(** The parts of a report have different numbers. *)
Lemma omap_disjoint (f g : TransactionReceiptResult * PendingPayableFingerprint → option PendingPayableFingerprint) l :
  (∀ rf fp, f rf = Some fp → fp = rf.2) → (∀ rf fp, g rf = Some fp → fp = rf.2) → (∀ rf, f rf = None ∨ g rf = None) →
  NoDup ((λ rf, fp_rowid rf.2) <$> l) →
  NoDup (fp_rowid <$> omap f l) ∧ ∀ fp fp', fp ∈ omap f l → fp' ∈ omap g l → fp_rowid fp ≠ fp_rowid fp'.
Proof using.
  clear. intros Hf Hg Hfg Hnd. split.
  - induction l as [|rf l IH]; [constructor|]. cbn in Hnd. apply NoDup_cons in Hnd as [Hni Hnd]. cbn.
    destruct (f rf) as [fp|] eqn:E; [|by apply IH]. cbn. apply NoDup_cons. split; [|by apply IH].
    intros (fp' & Heq & (rf' & Hin & Hf')%list_elem_of_omap)%list_elem_of_fmap. apply Hni. rewrite (Hf _ _ E) in Heq. rewrite (Hf _ _ Hf') in Heq.
    rewrite Heq. by apply (list_elem_of_fmap_2 (λ rf, fp_rowid rf.2)).
  - intros fp fp' (rf & Hin & H1)%list_elem_of_omap (rf' & Hin' & H2)%list_elem_of_omap Heq.
    rewrite (Hf _ _ H1), (Hg _ _ H2) in Heq. assert (rf = rf') as -> by (by eapply (NoDup_fmap_eq (λ rf, fp_rowid rf.2) l)).
    destruct (Hfg rf'); congruence.
Qed.

Definition receipts_handled (s : Accountant) (p : PendingPayableTable) (t : PayableTable) (total : Z) : Accountant :=
  set_total_paid_payable_wei (set_payable (set_pending_payables (set_pending_payable_initiated_at s None) p) t) total.

Lemma process_ok now s msg : accountant_ok now s → receipts_ok s msg →
  ∃ p t total, process_transactions_by_reported_state rows
      (handle_receipts_for_pending_transactions (fingerprints_with_receipts msg)) (pending_payables s) (payable s) (total_paid_payable_wei s)
      = Ret (p, t, total) ∧
    accountant_ok now (receipts_handled s p t total) ∧ ∀ w, owed t w = owed (payable s) w - confirmed_for s msg w.
Proof using Hrows.
  intros Hok [Hnd Hknown Hmarked Hm]. set (l := fingerprints_with_receipts msg) in *. rewrite report_spec.
  assert (Hin : ∀ f fp, (∀ rf fp, f rf = Some fp → fp = rf.2) → fp ∈ omap f l → ∃ r, (r, fp) ∈ l).
  { intros f fp Hf ([r fp'] & Hin & Heq)%list_elem_of_omap. apply Hf in Heq as ->. by exists r. }
  assert (Hsnd : ∀ fp, fp ∈ waiting l ∨ fp ∈ failed l ∨ fp ∈ paid l → ∃ r, (r, fp) ∈ l).
  { intros fp [H|[H|H]]; (eapply Hin; [|exact H]); intros [[[]|] ?] ? [=]; done. }
  destruct (omap_disjoint (λ rf, match rf.1 with RpcResponse (TxSucceeded _) => Some rf.2 | _ => None end)
    (λ rf, match rf.1 with RpcResponse TxFailed => Some rf.2 | _ => None end) l) as [Hnd1 Hdis1];
    [intros [[[]|] ?] ? [=]; done|intros [[[]|] ?] ? [=]; done|intros [[[]|] ?]; auto|done|].
  destruct (omap_disjoint (λ rf, match rf.1 with RpcResponse TxFailed => Some rf.2 | _ => None end)
    (λ rf, match rf.1 with RpcResponse (TxSucceeded _) => Some rf.2 | _ => None end) l) as [Hnd2 _];
    [intros [[[]|] ?] ? [=]; done|intros [[[]|] ?] ? [=]; done|intros [[[]|] ?]; auto|done|].
  destruct (omap_disjoint (λ rf, match rf.1 with RpcResponse TxPending | LocalError => Some rf.2 | _ => None end)
    (λ rf, match rf.1 with RpcResponse (TxSucceeded _) => Some rf.2 | _ => None end) l) as [Hnd3 Hdis3];
    [intros [[[]|] ?] ? [=]; done|intros [[[]|] ?] ? [=]; done|intros [[[]|] ?]; auto|done|].
  fold (paid l) in *. fold (failed l) in *. fold (waiting l) in *. unfold process_transactions_by_reported_state. cbn [confirmed failures still_pending].
  assert (Hrec : ∀ fp, fp ∈ paid l → recorded s fp ∧ marked s (fp_rowid fp)).
  { intros fp Hfp. split; [|by apply Hmarked]. destruct (Hsnd fp ltac:(auto)) as [r Hr]. destruct (Hknown _ _ Hr) as (f & Hf & Ha & Ht & _). by exists f. }
  rewrite (confirm_ok now s (paid l)) by done. cbn [mbind run_bind].
  destruct (booked_ok now s (paid l)) as [Hok1 Howed]; [done..|]. set (s1 := booked s (paid l)) in *.
  assert (Hkeep : ∀ fp, (∀ fp', fp' ∈ paid l → fp_rowid fp ≠ fp_rowid fp') → (∃ r, (r, fp) ∈ l) →
    ∃ f, pending_payables s1 !! fp_rowid fp = Some f ∧ attempt f + 1 < 2 ^ 16).
  { intros fp Hne [r Hr]. destruct (Hknown _ _ Hr) as (f & Hf & _ & _ & Hat). exists f. split; [|done].
    apply map_lookup_filter_Some. split; [done|]. cbn. intros (fp' & Heq & Hp)%list_elem_of_fmap. by apply (Hne fp' Hp). }
  destruct (cancel_keeps now s1 (id_of <$> failed l)) as (p2 & -> & Hok2 & Hatt); [done|by rewrite <- list_fmap_compose| |].
  { intros x (fp & -> & Hfp)%list_elem_of_fmap. destruct (Hkeep fp) as (f & Hf & _); [|by apply Hsnd; auto|by exists f].
    intros fp' Hp Heq. by apply (Hdis1 fp' fp). }
  cbn [mbind run_bind]. destruct (remaining_keeps now (set_pending_payables s1 p2) (id_of <$> waiting l)) as (p3 & Hp3 & Hok3); [done|by rewrite <- list_fmap_compose| |].
  { intros x (fp & -> & Hfp)%list_elem_of_fmap. destruct (Hkeep fp) as (f & Hf & Hat); [by intros fp' Hp; apply Hdis3|by apply Hsnd; auto|].
    destruct (Hatt _ _ Hf) as (f' & Hf' & Heq). exists f'. split; [done|]. lia. }
  cbn [pending_payables set_pending_payables] in Hp3. rewrite Hp3. cbn [mbind run_bind].
  do 3 eexists. split; [done|]. split; [|done]. clear -Hok3. destruct Hok3. by split.
Qed.

Lemma pending_finish_ok now s env msg : accountant_ok now s → (∀ ts, pending_payable_initiated_at s = Some ts → ts ≤ e_ended env) → receipts_ok s msg →
  ∃ p t total, pending_payable_finish_scan rows (pending_payable_initiated_at s) msg (e_ended env) (pending_payables s) (payable s) (total_paid_payable_wei s)
      = Ret (None, p, t, total, scan_response (rt_response_skeleton_opt msg)) ∧
    accountant_ok now (receipts_handled s p t total) ∧ ∀ w, owed t w = owed (payable s) w - confirmed_for s msg w.
Proof using Hrows.
  intros Hok Hend Hr. unfold pending_payable_finish_scan. destruct (fingerprints_with_receipts msg) as [|rf l] eqn:E.
  - cbn [mbind run_bind]. rewrite completion_ok by done. cbn [mbind run_bind]. do 3 eexists. split; [done|]. split.
    + clear -Hok. destruct Hok. by split.
    + intros w. unfold confirmed_for, succeeded. rewrite E. cbn. lia.
  - rewrite <- E. destruct (process_ok now s msg Hok Hr) as (p & t & total & -> & Hok' & Howed). cbn [mbind run_bind].
    rewrite completion_ok by done. cbn [mbind run_bind]. by exists p, t, total.
Qed.

(** ** Other messages about payments *)

(** The row that a seed becomes. *)
Definition seed_row (ts : Z) (h : HashAndAmount) : PendingPayableRow :=
  MkPendingPayableRow (ha_hash h) (split (ha_amount h)).1 (split (ha_amount h)).2 ts 1 None.
Definition report_response_services_consumed (env : Env) (s : ProxyServer) (return_route_info : AddReturnRouteMessage)
    (exit_size routing_size : nat) : run (list Sent) :=
  found ← exit_service_search (rr_expected_services return_route_info) exit_size;
  match found with
  | None => Ret []
  | Some exit_service_report =>
      if bound s
      then Ret [ToAccountant (Accountant.MkServicesConsumed (e_now env) exit_service_report (Z.of_nat routing_size)
                                (report_on_routing_services (rr_expected_services return_route_info)))]
      else Panic
  end.

(** ** Sending a request *)

Definition hostname (payload : ClientRequestPayload) : list Z := default (bytes_of "<unknown>") (target_hostname payload).

Definition handle_route_failure (payload : ClientRequestPayload) (source_addr : SocketAddr) : list Sent :=
  [ToDispatcher (Hopper.MkTransmit (Hopper.Socket source_addr) true
                   (route_query_failure_response (protocol payload) (hostname payload)) (Some 0))].

Definition transmit_to_hopper (args : TransmitToHopperArgs) (route : Route.Route) (expected_services : list ExpectedService)
    : run (list Sent * result unit unit) :=
  let destination_key_opt :=
    if a_is_decentralized args then find_exit_node_key expected_services else Some (cd_public_key (a_main_cryptde args)) in
  match destination_key_opt with
  | None => Ret (handle_route_failure (a_payload args) (a_client_addr args), Err ())
  | Some payload_destination_key =>
      let payload := a_payload args in
      let payload_size := length (SequenceBuffer.data (sequenced_packet payload)) in
      vd ← Versioned.vd_new request_migrations payload;
      pkg ← expect_ok (Hopper.incipient_new (a_main_cryptde args) route (Hopper.ClientRequest vd) payload_destination_key);
      reports ← (if a_is_decentralized args then
                   exit ← report_on_exit_service expected_services payload_size;
                   Ret [ToAccountant (Accountant.MkServicesConsumed (a_timestamp args) exit
                                        (Z.of_nat (length (Hopper.ic_payload pkg))) (report_on_routing_services expected_services))]
                 else Ret []);
      Ret (reports ++ [ToHopper pkg] ++
             (if a_retire_stream_key args
              then [ToSelfShutdown (MkShutdown (a_client_addr args) (NeighborhoodActor.NonClandestine 0 0) false)] else []),
           Ok ())
  end.
(** What is left on record after some failures, and what each of them did. *)
Lemma trail_counts k a req n w fs w' : world_ok w → open_with k a (MkRetry req n) (w_proxy w) → trail k w fs w' → (length fs ≤ n)%nat →
  world_ok w' ∧ open_with k a (MkRetry req (n - length fs)) (w_proxy w') ∧
  (∀ f sent, (f, sent) ∈ fs → queries sent = [again a req f] ∧ dispatched sent = []).
Proof using Hkeys CodecOk2 CodecOk3 KeyPairs0 Hmain.
  intros Hw Hs Ht. revert n Hw Hs. induction Ht as [w|w f s' sent fs w' [Hk (s1 & info & Hi)] Hh Ht IH|w env msg s' sent fs w' Harr Hb Hh Ht IH|w h size args res sent fs w' Hin Hans Hr Ht IH];
    intros n Hw Hs Hlen.
  - rewrite Nat.sub_0_r. split; [done|]. split; [done|]. intros f sent Hin. by apply not_elem_of_nil in Hin.
  - destruct f as [env msg], n as [|n]; [cbn in Hlen; lia|]. cbn [fst snd] in *. destruct Hs as [Ha Hr]. rewrite <- Hk in Ha, Hr.
    destruct (dns_step _ env _ msg s1 info a req (S n) (proj1 Hw) Hi Ha Hr) as (s2 & sent2 & Hs2 & _ & Hq & Hd & Ha2 & Hr2).
    rewrite Hh in Hs2. injection Hs2 as <- <-. rewrite Hk in Ha2, Hr2. destruct (IH n) as (Hw' & Hs' & Hall).
    { eapply world_step_ok; [|exact Hw]. eapply (deliver w env (DnsFailure msg)); [constructor|done]. }
    { split; done. } { cbn [length] in Hlen. lia. }
    split; [done|]. split; [done|]. intros f sent' [[= -> ->]|Hin]%elem_of_cons; [done|by apply Hall].
  - apply IH; [|by eapply beside_keeps|done]. eapply world_step_ok; [by eapply deliver|done].
  - apply IH; [|done|done]. eapply world_step_ok; [by eapply answer|done].
Qed.

(** C15: failures to resolve a host come to an end.  Take any history, with the
    neighborhood's answers as it gives them, a stream whose request is on record,
    and any continuation in which no response comes on that stream and it is not
    removed after a shutdown: more data of clients, other streams, route queries
    and their results, in any order.  At most three retries are left, and as many
    failures that are reported for the stream over a remembered way back send that
    very request out again, each with one new query for a route, and tell the
    client nothing.  Each of them takes one retry, and nothing that happens in
    between gives one back.  The failure after them gives the client, and nobody
    else, one error page that ends the stream, and nothing is left of the
    stream. *)
Theorem dns_failures_give_up instant balance crash integration (w : World) k a req n fs w' f :
  rtc step (start instant balance crash integration) w →
  addr_of (keys_and_addrs (w_proxy w)) k = Some a → dns_failure_retries (w_proxy w) !! k = Some (MkRetry req n) →
  trail k w fs w' → (length fs ≤ n)%nat → heeded k (w_proxy w') f →
  (n ≤ 3)%nat ∧ stream_key req = k ∧ a ∈ w_clients w ∧
  (∀ f' sent, (f', sent) ∈ fs → queries sent = [again a req f'] ∧ dispatched sent = []) ∧
  ∃ s' sent, handle f.1 (w_proxy w') (DnsFailure f.2) = Ret (s', sent) ∧
    if (length fs <? n)%nat then
      queries sent = [again a req f] ∧ dispatched sent = [] ∧ dns_failure_retries s' !! k = Some (MkRetry req (n - S (length fs)))
    else
      queries sent = [] ∧
      (∃ protocol name, dispatched sent = [Hopper.MkTransmit (Hopper.Socket a) true (dns_resolution_failure_response protocol name) (Some 0)]) ∧
      forgotten s' k a ∧ dns_failure_retries s' !! k = None.
Proof using Hkeys CodecOk2 CodecOk3 KeyPairs0 Hmain.
  intros Hw%reachable_ok Ha Hr Ht Hlen [Hk (s1 & info & Hi)]. destruct (ok_retries _ _ (proj1 Hw) _ _ Hr) as [Hreq Hn]. cbn [retries_left unsuccessful_request] in *.
  split; [destruct dec; lia|]. split; [done|]. split; [by apply (ok_keys _ _ (proj1 Hw) _ _ Ha)|].
  destruct (trail_counts k a req n w fs w' Hw (conj Ha Hr) Ht Hlen) as ([Hok _] & [Ha' Hr'] & Hall). split; [done|].
  destruct f as [env msg]. cbn [fst snd] in *. subst k.
  destruct (dns_step _ env _ msg s1 info a req _ Hok Hi Ha' Hr') as (s2 & sent & Hs & _ & Hcase). exists s2, sent. split; [done|].
  destruct (Nat.ltb_spec (length fs) n) as [Hlt|Hge].
  - replace (n - length fs)%nat with (S (n - S (length fs))) in Hcase by lia. by destruct Hcase as (? & ? & _ & ?).
  - replace (n - length fs)%nat with 0%nat in Hcase by lia. destruct Hcase as (? & ? & ? & ?). split; [done|]. split; [by do 2 eexists|done].
Qed.

(** ** The neighborhood's answers *)

(** What the neighborhood answers to the proxy server is as [step] expects. *)
Lemma answers_ok as_payer order_over order_back nb args (M : Z) nb' resp :
  RouteQuery.query_ready (Signature := Signature) as_payer order_over order_back member nb (query_of args) M → RouteQuery.zero_hop_mode nb = false →
  (1 ≤ RouteQuery.min_hops nb)%nat → dec = true →
  RouteQuery.handle_route_query_message as_payer order_over order_back nb (query_of args) = Ret (nb', Some resp) → response_ok resp.
Proof using CodecOk0 CodecOk1 CodecOk2 KeyPairs0.
  intros Hq Hz Hmin Hdec Hrun.
  destruct (RouteQuery.route_query_answered as_payer order_over order_back member nb (query_of args) M Hq Hz) as (nb2 & answer & Heq & Hans).
  rewrite Hrun in Heq. injection Heq as <- <-. destruct Hans as (_ & over & back & exit & component & Hover & Hlast & Hback & _ & Hresp).
  destruct (answered_services member as_payer order_over order_back nb (query_of args) M over back exit component resp Hq Hmin Hover Hlast Hback Hresp)
    as (mid & mid' & node & _ & _ & Hnode & Hserv). do 3 eexists. split; [exact Hserv|]. split.
  - intros _. do 3 eexists. split; [by apply over_exits|]. apply (RouteQuery.qr_held _ _ _ _ _ _ _ Hq). by eexists.
  - unfold back_ok. rewrite Hdec. unfold exits_for. rewrite Hnode. by do 4 eexists.
Qed.
(* ===== verification/ConfigParams.v ===== *)
(** * Values of the configuration as text

    Models [node/src/sub_lib/combined_parameters.rs], and how the enumerations of
    the configuration are written and read ([Hops] of
    [node/src/sub_lib/neighborhood.rs], [AutomapProtocol] and
    [NeighborhoodModeLight] of [masq_lib/src/utils.rs]), with the parsing and
    printing of integers of the standard library.

    Text is ASCII here: [to_uppercase] and [{:?}] are modelled for ASCII only. *)
From Stdlib Require Import String Ascii.
From S2P Require Import Prelude.
From S2P Require Import NeighborhoodDatabase Thresholds.
From stdpp Require Import base list gmap strings.

Module ConfigParams.
Import Neighborhood Thresholds Time.
Local Open Scope rust_scope.
Local Open Scope string_scope.
Local Open Scope Z_scope.

(** ** Integers *)

Inductive IntErrorKind := EmptyText | InvalidDigit | PosOverflow | NegOverflow.

Definition to_digit (c : ascii) : option Z :=
  let n := Z.of_nat (nat_of_ascii c) in if (48 <=? n) && (n <=? 57) then Some (n - 48) else None.

Fixpoint parse_digits (lo hi : Z) (negative : bool) (acc : Z) (s : string) : result IntErrorKind Z :=
  match s with
  | EmptyString => Ok acc
  | String c s =>
      match to_digit c with
      | None => Err InvalidDigit
      | Some d =>
          let acc := if negative then acc * 10 - d else acc * 10 + d in
          if (lo <=? acc) && (acc <? hi) then parse_digits lo hi negative acc s
          else Err (if negative then NegOverflow else PosOverflow)
      end
  end.

(** [from_str] of the integers from [lo] to below [hi]. *)
Definition parse_int (lo hi : Z) (s : string) : result IntErrorKind Z :=
  match s with
  | EmptyString => Err EmptyText
  | String c rest =>
      if bool_decide (c = "+"%char) then
        match rest with EmptyString => Err InvalidDigit | _ => parse_digits lo hi false 0 rest end
      else if bool_decide (c = "-"%char) then
        match rest with
        | EmptyString => Err InvalidDigit
        | _ => if lo <? 0 then parse_digits lo hi true 0 rest else Err InvalidDigit
        end
      else parse_digits lo hi false 0 s
  end.

Definition parse_u64 : string → result IntErrorKind Z := parse_int 0 (2 ^ 64).
Definition parse_i64 : string → result IntErrorKind Z := parse_int (- 2 ^ 63) (2 ^ 63).
Definition parse_u128 : string → result IntErrorKind Z := parse_int 0 (2 ^ 128).

Definition digit (d : Z) : ascii := ascii_of_nat (Z.to_nat (48 + d)).

Fixpoint print_loop (fuel : nat) (z : Z) (acc : string) : string :=
  match fuel with
  | O => acc
  | S fuel =>
      let acc := String (digit (z mod 10)) acc in
      if z <? 10 then acc else print_loop fuel (z / 10) acc
  end.

(** Unsigned numbers; 40 digits are enough for 128 bits. *)
Definition print (z : Z) : string := print_loop 40 z "".

Lemma to_digit_digit d : 0 ≤ d < 10 → to_digit (digit d) = Some d.
Proof.
  intros Hd. unfold to_digit, digit. rewrite nat_ascii_embedding by lia.
  rewrite Z2Nat.id by lia. destruct (Z.leb_spec 48 (48 + d)), (Z.leb_spec (48 + d) 57); try lia. cbn. f_equal. lia.
Qed.
Lemma reads_app es es' : reads (es ++ es') = (reads es + reads es')%nat.
Proof using. unfold reads. induction es; cbn; lia. Qed.

Lemma future_ok_mono es es' f : future_ok es f → future_ok (es ++ es') f.
Proof using. destruct f; cbn; try done; intros (msg & Hr & H); exists msg; by split; [apply requested_mono|]. Qed.

Lemma connection_ok_mono es es' con : connection_ok es con → connection_ok (es ++ es') con.
Proof using.
  intros ((msg & Hr & Hk) & Hreader & Hrest). split; [exists msg; by split; [apply requested_mono|]|]. split; [|done].
  intros r Hs. destruct (Hreader r Hs) as (? & ? & ?). rewrite reads_app. split_and!; try done; lia.
Qed.

Lemma context_ok_mono es es' k context : context_ok es k context → context_ok (es ++ es') k context.
Proof using. intros (msg & Hr & H). exists msg. by split; [apply requested_mono|]. Qed.

Lemma pool_ok_mono es es' acts p : pool_ok es acts p → pool_ok (es ++ es') acts p.
Proof using.
  intros [Hf Hc Ha Hr]. split; [|by eapply Forall_impl; [exact Hc|]; intros; apply connection_ok_mono|done..].
  eapply Forall_impl; [exact Hf|]. intros. by apply future_ok_mono.
Qed.

Lemma from_server_mono ids ids' m : ids `prefix_of` ids' → from_server ids m → from_server ids' m.
Proof using. intros [l ->] Hm Hd. apply elem_of_app. left. by apply Hm. Qed.

Lemma mail_ok_mono ids ids' m : ids `prefix_of` ids' → mail_ok ids m → mail_ok ids' m.
Proof using. destruct m; cbn; [apply from_server_mono|done]. Qed.

Lemma justified_mono es es' ids ids' a : ids `prefix_of` ids' → justified es ids a → justified (es ++ es') ids' a.
Proof using.
  intros Hids. destruct a; cbn.
  - intros (msg & Hr & H). exists msg. by split; [apply requested_mono|].
  - intros [(msg & Hr & H) Hs]. split; [exists msg; by split; [apply requested_mono|]|by eapply from_server_mono].
  - intros (msg & Hr & H). exists msg. by split; [apply requested_mono|].
Qed.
- - - - -
▸ **Work request**: Every line of the listing that holds "InvalidDigit" should be found and copied.

▸ **Solution**:
Inductive IntErrorKind := EmptyText | InvalidDigit | PosOverflow | NegOverflow.
      | None => Err InvalidDigit
        match rest with EmptyString => Err InvalidDigit | _ => parse_digits lo hi false 0 rest end
        | EmptyString => Err InvalidDigit
        | _ => if lo <? 0 then parse_digits lo hi true 0 rest else Err InvalidDigit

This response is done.